La Lockheed, protagonista a metà anni Settanta dello scandalo che causò l’uscita di scena del presidente della Repubblica Giovanni Leone, sei mesi prima della fine del suo mandato, non è però l’unica impresa statunitense ad essersi aggiudicata di recente importanti gare d’appalto a Sigonella. Dal febbraio del 2008, il trasporto di armamenti, materiali ed attrezzature e la gestione dei servizi ambientali nella base e nelle altre infrastrutture militari dell’US Navy in Sicilia (Augusta, Niscemi e Pachino) sono stati affidati al “Team Bos Sigonella”, joint venture capitanata dalla Del-Jen Inc. di Clarksville, Tennessee, uno dei maggiori contractor delle forze armate e delle agenzie USA attive nel settore della produzione di testate nucleari. Il contratto, la cui durata è prevista sino al 2013, ha un valore di 96 milioni di dollari. Alla società “d’ingegneria ambientale” Amaresco Co. di Framingham (Massachusetts) è stata affidata la progettazione e la realizzazione del nuovo impianto di potabilizzazione della base (costo previsto: un milione di dollari). Alla Northrop Grumman, altra grande azienda produttrice di aerei da guerra e sistemi missilistici, è toccato invece un appalto biennale per seguire le operazioni sperimentali, tecnico-logistiche e di manutenzione dei nuovi velivoli senza pilota Global Hawk che l’US Air Force sta per installare a Siogonella.
 
“Ormai non regge neanche più l’alibi che le basi USA ospitate in Italia hanno una ricaduta per l’economia e le imprese nazionali”, dichiarano gli esponenti della Campagna per la smilitarizzazione di Sigonella. “I nuovi programmi militari previsti in Sicilia, i velivoli senza pilota USA, il Sistema di sorveglianza terrestre AGS della NATO e il terminal terrestre del sistema di telecomunicazione satellitare MUOS a Niscemi, sono esclusivamente in mano al complesso industriale bellico statunitense.

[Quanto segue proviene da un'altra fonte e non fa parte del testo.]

(** [create_table] on a warehouse served without interference. *)
Lemma create_table_quiet p d n sch pf cf (s : proc warehouse) :
  schedule (world s) = [] ->
  let tid := p +:+ "." +:+ d +:+ "." +:+ n in
  let t := build_table tid sch pf cf in
  exists s',
    create_table bq_client p d n sch pf cf s = (Ok true, s')
    /\ world s' = mkWarehouse (datasets (world s))
                    (<[tid := mkStored t []]> (objects (world s))) []
    /\ log s' = log s ++
         match objects (world s) !! tid with
         | Some _ => [(GetTable tid, Ok tt); (DeleteTable tid, Ok tt);
                      (CreateTable t, Ok tt)]
         | None => [(GetTable tid, Raise NotFound); (CreateTable t, Ok tt)]
         end.
Proof.
  intros Hq tid t. unfold create_table. fold tid. fold t.
  assert (Ht : table_id t = tid) by apply table_id_build_table.
  clearbody t tid.
  destruct s as [[ds os sched] lg out]; simpl in *; subst sched.
  unfold try_except_NotFound, invoke, print, mbind, M_bind, mret, M_ret,
    bq_client; simpl.
  destruct (os !! tid) as [old|] eqn:Hold; simpl.
  - rewrite ?Hold; simpl. rewrite Ht, lookup_delete_eq; simpl.
    eexists; split; [reflexivity|]; simpl.
    rewrite insert_delete_eq, <- !app_assoc. done.
  - rewrite Ht, Hold; simpl.
    eexists; split; [reflexivity|]; simpl.
    rewrite <- !app_assoc. done.
Qed.

(** [create_view] on a warehouse served without interference. *)
Lemma create_view_quiet p d n q (s : proc warehouse) :
  schedule (world s) = [] ->
  let tid := p +:+ "." +:+ d +:+ "." +:+ n in
  let t := set_view_query q (new_Table tid []) in
  exists s',
    create_view bq_client p d n q s = (Ok true, s')
    /\ world s' = mkWarehouse (datasets (world s))
                    (<[tid := mkStored t []]> (objects (world s))) []
    /\ log s' = log s ++
         match objects (world s) !! tid with
         | Some _ => [(GetTable tid, Ok tt); (DeleteTable tid, Ok tt);
                      (CreateTable t, Ok tt)]
         | None => [(GetTable tid, Raise NotFound); (CreateTable t, Ok tt)]
         end.
Proof.
  intros Hq tid t. unfold create_view. fold tid. fold t.
  assert (Ht : table_id t = tid) by reflexivity.
  clearbody t tid.
  destruct s as [[ds os sched] lg out]; simpl in *; subst sched.
  unfold try_except_NotFound, invoke, print, mbind, M_bind, mret, M_ret,
    bq_client; simpl.
  destruct (os !! tid) as [old|] eqn:Hold; simpl.
  - rewrite ?Hold; simpl. rewrite Ht, lookup_delete_eq; simpl.
    eexists; split; [reflexivity|]; simpl.
    rewrite insert_delete_eq, <- !app_assoc. done.
  - rewrite Ht, Hold; simpl.
    eexists; split; [reflexivity|]; simpl.
    rewrite <- !app_assoc. done.
Qed.
(** ** Invariants of the history table *)











(** The trim of one key leaves the rows of every other key in place. *)
Lemma repo_cleanup_other_keys (E : Env) (f : Faults) (c ip c' ip' : pystr)
    (limit : Z) (db : Database) :
  NoDup (fmap WeatherQuery.id (rows db)) ->
  (c', ip') <> (c, ip) ->
  WeatherQuery.filter_key c' ip'
    (rows (DjangoWeatherQueryRepository.cleanup_old_queries E f c ip limit db))
  = WeatherQuery.filter_key c' ip' (rows db).
Proof.
  intros Hnd Hkey. unfold DjangoWeatherQueryRepository.cleanup_old_queries.
  destruct (db_delete_raises f); [reflexivity|].
  unfold WeatherQuery.cleanup_old_queries.
  case_bool_decide; [|reflexivity]. case_bool_decide; [reflexivity|]. simpl.
  rewrite filter_key_filter. apply filter_all. apply Forall_forall.
  intros q Hq Hin. apply filter_key_spec in Hq as (Hq & Hc & Hip).
  apply list_elem_of_fmap in Hin as (r & Hid & Hr).
  assert (Hr' : r ∈ WeatherQuery.order_by_created_desc E
                      (WeatherQuery.filter_key c ip (rows db))).
  { rewrite <- (take_drop (Z.to_nat limit)). apply elem_of_app. by right. }
  rewrite order_by_perm in Hr'. apply filter_key_spec in Hr' as (Hr' & Hrc & Hrip).
  assert (q = r) by (by eapply ids_determine_rows). subst r.
  apply Hkey. by rewrite <- Hc, <- Hip, Hrc, Hrip.
Qed.










(** ** The trim of one key *)

Lemma repo_cleanup_key_length (E : Env) (f : Faults) (c ip : pystr)
    (limit : Z) (db : Database) :
  database_ok db -> (0 <= limit)%Z -> db_delete_raises f = false ->
  length (WeatherQuery.filter_key c ip
            (rows (DjangoWeatherQueryRepository.cleanup_old_queries E f c ip
                     limit db)))
  = Z.to_nat limit `min` length (WeatherQuery.filter_key c ip (rows db)).
Proof.
  intros [Hnd _] Hlimit Hdel.
  unfold DjangoWeatherQueryRepository.cleanup_old_queries. rewrite Hdel.
  destruct (cleanup_keeps_first E c ip limit (rows db) Hlimit Hnd)
    as (rows' & -> & Hperm & _).
  simpl. rewrite Hperm, length_take. by rewrite order_by_perm.
Qed.

Lemma repo_cleanup_within_limit (E : Env) (f : Faults) (c ip : pystr)
    (limit : Z) (db : Database) :
  (0 <= limit)%Z ->
  length (WeatherQuery.filter_key c ip (rows db)) <= Z.to_nat limit ->
  DjangoWeatherQueryRepository.cleanup_old_queries E f c ip limit db = db.
Proof.
  intros Hlimit Hlen.
  unfold DjangoWeatherQueryRepository.cleanup_old_queries.
  destruct (db_delete_raises f); [reflexivity|].
  unfold WeatherQuery.cleanup_old_queries.
  rewrite bool_decide_eq_false_2; [by destruct db|].
  rewrite (Permutation_length (order_by_perm E _)). lia.
Qed.
(** The template runs to its end exactly when no property of a definition
    reaches line 70 and no parameter of an operation reaches line 155. *)
Lemma Execute_failure_None (schema : Schema.t) :
  failure (Execute schema) = None
  ↔ (∀ classname definition fieldname property,
       Schema.Definitions schema !! classname = Some definition →
       Defn.Properties definition !! fieldname = Some property →
       reaches_line_70 property = false)
    ∧ (∀ url path method operation parameter,
         Schema.Paths schema !! url = Some path →
         path !! method = Some operation →
         parameter ∈ Operation.Parameters operation →
         reaches_line_155 parameter = false).
Proof.
  unfold Execute. rewrite failure_write_andThen, failure_andThen.
  assert (failure (exec_definitions schema) = None
          ↔ ∀ classname definition fieldname property,
              Schema.Definitions schema !! classname = Some definition →
              Defn.Properties definition !! fieldname = Some property →
              reaches_line_70 property = false) as Hdefinitions.
  { unfold exec_definitions. rewrite failure_range_map_None. split.
    - intros Hall classname definition fieldname property Hd Hp.
      pose proof (Hall classname definition Hd) as Hdefinition.
      rewrite exec_definition_failure in Hdefinition. by apply (Hdefinition fieldname).
    - intros Hall classname definition Hd.
      rewrite exec_definition_failure. intros fieldname property.
      by apply (Hall classname). }
  assert (failure (exec_paths schema) = None
          ↔ ∀ url path method operation parameter,
              Schema.Paths schema !! url = Some path →
              path !! method = Some operation →
              parameter ∈ Operation.Parameters operation →
              reaches_line_155 parameter = false) as Hpaths.
  { unfold exec_paths. rewrite failure_range_map_None. split.
    - intros Hall url path method operation parameter Hpath Hop Hin.
      specialize (Hall url path Hpath). rewrite failure_range_map_None in Hall.
      specialize (Hall method operation Hop).
      rewrite failure_exec_operation, failure_range_None in Hall.
      specialize (Hall parameter Hin). by rewrite exec_argument_failure in Hall.
    - intros Hall url path Hpath. rewrite failure_range_map_None.
      intros method operation Hop.
      rewrite failure_exec_operation, failure_range_None.
      intros parameter Hin. rewrite exec_argument_failure.
      by apply (Hall url path method operation). }
  rewrite <- Hdefinitions, <- Hpaths.
  destruct (failure (exec_definitions schema)).
  - split; [done|]. by intros [? _].
  - rewrite failure_write_andThen, failure_andThen.
    destruct (failure (exec_paths schema)); [|done].
    split; [done|]. by intros [_ ?].
Qed.

End AnyOrder.

(** C1, as the spec states it, fails on the code: the reference of
    [owner] names no definition of the document, and the template runs to
    its end, writing the whole output with a field of type [User]. *)
Lemma unresolved_reference_is_written :
  resolves dangling_schema (Property.Ref owner_property) = false
  ∧ @Execute keys_in_order dangling_schema
    = write (text_head
             +:+ nl +:+ "/** An account. */"
             +:+ nl +:+ "export interface Account {"
             +:+ nl +:+ "  // The owner."
             +:+ nl +:+ "  owner?: User;"
             +:+ nl +:+ "}"
             +:+ text_factory +:+ text_tail).
Proof. split; by vm_compute. Qed.

(** C10: every output should hold the banner, [BASE_PATH],
    [ConfigurationParameters] and the [NakamaApi] factory with [doFetch].
    On [session_schema] the template stops at line 70, where a struct is
    piped into [cleanRef]; [main] writes what was produced so far, which
    ends inside the interface, and the factory is not in the output. *)
Theorem factory_lost_after_untyped_map :
  @Execute keys_in_order session_schema
  = (text_head
     +:+ nl +:+ "/** A session. */"
     +:+ nl +:+ "export interface Session {"
     +:+ nl +:+ "  // Session variables."
     +:+ nl +:+ "  vars?: Map<",
     Some (wrong_type_for_value "string" "struct { Type string }"))
  ∧ contains "export const NakamaApi" (@main_output keys_in_order session_schema) = false
  ∧ contains "export const NakamaApi" (@main_output keys_in_order empty_schema) = true.
Proof. split; [by vm_compute|]. split; by vm_compute. Qed.

(** * More properties *)

(** ** More on the naming helpers *)

Lemma rune_ToLower_ToUpper (c : ascii) :
  Go.rune_ToLower (Go.rune_ToUpper c) = Go.rune_ToLower c.
Proof. by destruct c as [[] [] [] [] [] [] [] []]. Qed.

Lemma strip_underscores_camel_tail (s : string) : ∀ isToUpper,
  strip_underscores (Go.ToLower (camel_tail isToUpper s))
  = strip_underscores (Go.ToLower s).
Proof.
  induction s as [|v s IH]; intros flag; [done|].
  cbn [camel_tail]. destruct flag.
  - cbn [Go.ToLower Go.Map strip_underscores]. fold Go.ToLower.
    rewrite rune_ToLower_ToUpper, !rune_ToLower_underscore, IH. done.
  - cbn [Go.ToLower Go.Map strip_underscores]. fold Go.ToLower.
    rewrite rune_ToLower_underscore.
    destruct (is_underscore v) eqn:Hv; [apply IH|].
    cbn [Go.ToLower Go.Map strip_underscores]. fold Go.ToLower.
    by rewrite rune_ToLower_underscore, Hv, IH.
Qed.

Lemma rune_case_is_ascii (c : ascii) :
  is_ascii (Go.rune_ToLower c) = is_ascii c ∧ is_ascii (Go.rune_ToUpper c) = is_ascii c.
Proof. by destruct c as [[] [] [] [] [] [] [] []]. Qed.

Lemma camel_tail_ascii (s : string) : ∀ isToUpper,
  ascii_text s = true → ascii_text (camel_tail isToUpper s) = true.
Proof.
  unfold ascii_text. induction s as [|v s IH]; intros flag Hs; [done|].
  cbn [all_chars] in Hs. apply andb_true_iff in Hs as [Hv Hs].
  cbn [camel_tail]. destruct flag.
  - cbn [all_chars]. rewrite (proj2 (rune_case_is_ascii v)), Hv. by apply IH.
  - destruct (is_underscore v); [by apply IH|].
    cbn [all_chars]. rewrite Hv. by apply IH.
Qed.

(** X1: on ASCII text [snakeCaseToCamelCase] changes nothing but the case of
    letters and the underscores: its output is ASCII text and, once the
    underscores are taken out and the letters put in lower case, its output
    and its input are the same string. *)
Theorem snakeCaseToCamelCase_case_and_underscores (s : string) :
  ascii_text s = true →
  ascii_text (snakeCaseToCamelCase s) = true
  ∧ strip_underscores (Go.ToLower (snakeCaseToCamelCase s))
    = strip_underscores (Go.ToLower s).
Proof.
  intros Hascii. destruct s as [|c s]; [done|].
  rewrite snakeCaseToCamelCase_cons. split.
  - unfold ascii_text in *. cbn [all_chars] in *.
    apply andb_true_iff in Hascii as [Hc Hs].
    rewrite (proj1 (rune_case_is_ascii c)), Hc. by apply camel_tail_ascii.
  - cbn [Go.ToLower Go.Map strip_underscores]. fold Go.ToLower.
    by rewrite rune_ToLower_idemp, strip_underscores_camel_tail.
Qed.

(** X1 at ["User__id_2"]. *)
Lemma snakeCaseToCamelCase_case_and_underscores_witness :
  ascii_text (snakeCaseToCamelCase "User__id_2") = true
  ∧ strip_underscores (Go.ToLower (snakeCaseToCamelCase "User__id_2"))
    = strip_underscores (Go.ToLower "User__id_2").
Proof. apply (snakeCaseToCamelCase_case_and_underscores "User__id_2"). reflexivity. Defined.

(** X2: for every string, the output of [snakeCaseToCamelCase] has no
    underscore exactly when the input does not start with an underscore and
    has no two underscores in a row. *)
Theorem snakeCaseToCamelCase_underscore_free_iff (s : string) :
  no_underscore (snakeCaseToCamelCase s) = true
  ↔ starts_with_underscore s = false ∧ single_underscores s = true.
Proof.
  rewrite snakeCaseToCamelCase_no_underscore, andb_true_iff, negb_true_iff. done.
Qed.

Lemma camel_tail_length (s : string) : ∀ isToUpper,
  String.length (camel_tail isToUpper s) ≤ String.length s.
Proof.
  induction s as [|v s IH]; intros flag; [done|].
  cbn [camel_tail]. destruct flag.
  - cbn [String.length]. specialize (IH false). lia.
  - destruct (is_underscore v); cbn [String.length].
    + specialize (IH true). lia.
    + specialize (IH false). lia.
Qed.

Lemma camel_tail_unchanged (s : string) :
  camel_tail false s = s ↔ no_underscore s = true.
Proof.
  split; [|apply camel_tail_fixed].
  induction s as [|v s IH]; [done|].
  cbn [camel_tail no_underscore all_chars]. fold (no_underscore s).
  destruct (is_underscore v) eqn:Hv.
  - intros Heq. apply (f_equal String.length) in Heq. cbn [String.length] in Heq.
    pose proof (camel_tail_length s true). lia.
  - intros [= Heq]. by rewrite IH.
Qed.

Lemma rune_ToLower_unchanged (c : ascii) :
  Go.rune_ToLower c = c ↔ Go.is_upper c = false.
Proof. by destruct c as [[] [] [] [] [] [] [] []]. Qed.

Northrop Grumman è anche la società che ha progettato e costruito i Global Hawk, mentre la neo-arrivata Lochkeed Martin è la principale produttrice dei satelliti e delle stazioni radar terrestri su cui si basa il MUOS. Senza poi dimenticare che sempre la Lockheed è la capo-commessa dei 131 cacciabombardieri strategici F-35 Lightinh II che il governo italiano ha deciso di acquistare per le forze armate”.
 
Un affare per più di 13 miliardi di euro a cui partecipa però l’immancabile Alenia, azienda del gruppo Finmeccanica, che curerà l’assemblaggio di alcune componenti aeree a Cameri (Novara). La firma definitiva dell’accordo Italia-USA risale al febbraio 2007, durante il governo Prodi. Quello stesso governo che ha autorizzato l’arrivo dei Global Hawk e del MUOS in Sicilia e che ha concesso l’aeroporto Dal Molin di Vicenza alle truppe aviotrasportate dell’US Army.